The Bahraini government’s claim that Iran was directly involved in an oil pipeline explosion near the Bahraini capital of Manama is the latest sign of heightening tension in the Gulf region. Bahrain’s Interior Minister Sheikh Rashid bin Abdullah al-Khalifa said the blast was the latest example of a “terrorist act” under instructions from Tehran, the state-run Bahrain News Agency reported. In a Twitter message, the minister also called the attack a “dangerous Iranian escalation aimed at terrorizing citizens and damaging the world’s oil industry.” The explosion forced Saudi Arabia to temporarily suspend pumping oil into Bahrain for security reasons.
The Iranian government refuted the allegations. Foreign Ministry Spokesman Bahram Ghassemi called Manama’s claim “baseless and cheap,” adding that the “the time of playing such childish blame-games has come to an end.” He continued: “It seems the only thing that Bahraini officials have learned to do after any incident in the island is pinning the blame on Iran.”
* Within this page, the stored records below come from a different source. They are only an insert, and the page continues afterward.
Lemma handle_all_selected es d :
  selected (handle_all es d).2 = omap first_file es.
Proof.
  revert d. induction es as [|e es IH]; intros d; [done|].
  rewrite handle_all_cons; cbn [snd]. unfold selected in *.
  rewrite omap_app, IH.
  destruct (handle_outcome e d) as [_ He]. unfold selected in He.
  rewrite He. simpl. by destruct (first_file e).
Qed.

Lemma handle_all_highlight es d :
  (handle_all es d).1 = default d (last (omap sets_highlight es)).
Proof.
  revert d. induction es as [|e es IH]; intros d; [done|].
  rewrite handle_all_cons; cbn [fst]. rewrite IH.
  destruct (handle_outcome e d) as [-> _]. simpl.
  destruct (sets_highlight e) as [b|]; simpl; [|done].
  rewrite last_cons.
  change (list_omap _ _ sets_highlight es) with (omap sets_highlight es).
  by destruct (last (omap sets_highlight es)).
Qed.

(** X3.  After any sequence of DOM events handled by the dropzone, its
    border is red exactly when the status is [invalid] and the [isDragOver]
    flag is off, that is when the last dragenter, dragleave or drop handled
    was not a dragenter (the initial flag when there was none).  The flag is
    a boolean, not a count: one dragleave clears it after any number of
    dragenters. *)
Theorem border_red_iff (es : list DomEvent) (d : bool) (p : DropzoneProps) :
  (border (handle_all es d).1 p = "border-red-500"
   ↔ status p = invalid
     ∧ default d (last (omap sets_highlight es)) = false)
  ∧ ∀ n, (handle_all (es ++ replicate n dragenter ++ [dragleave]) d).1
         = false.
Proof.
  split.
  - rewrite handle_all_highlight. unfold border, getStatusContent.
    destruct (default d (last (omap sets_highlight es))), (status p);
      simpl; split; try done; by intros [? ?].
  - intros n. rewrite handle_all_highlight, app_assoc, omap_app; simpl.
    by rewrite last_snoc.
Qed.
Comment: It is not the first time that the government of Bahrain accuses the Islamic Republic of inciting violence and plotting attacks against the country. This year, Bahraini officials have repeatedly complained that the Islamic Revolution Guards Corps (I.R.G.C.) is supporting groups that have attacked Bahraini security forces. In late March, for example, Bahrain’s Ministry of Interior said it has dismantled an Iran-backed group that planned terrorist attacks in the island kingdom, including assassination of high-profile government officials. According to state-run Bahrain News Agency, 11 of the 14 individuals arrested were suspected of having received training in Iraq by the I.R.G.C. and Lebanese Hezbollah. The report added that the arrests were made following intelligence operations that tracked the suspects’ multiple trips to Iran. The Ministry of Interior further alleged that the group operated under the leadership of Murtadha Majeed Al Sindi and Qassim Abdullah Ali, two individual who reportedly live in Iran and are designated as terrorist by the Bahraini government.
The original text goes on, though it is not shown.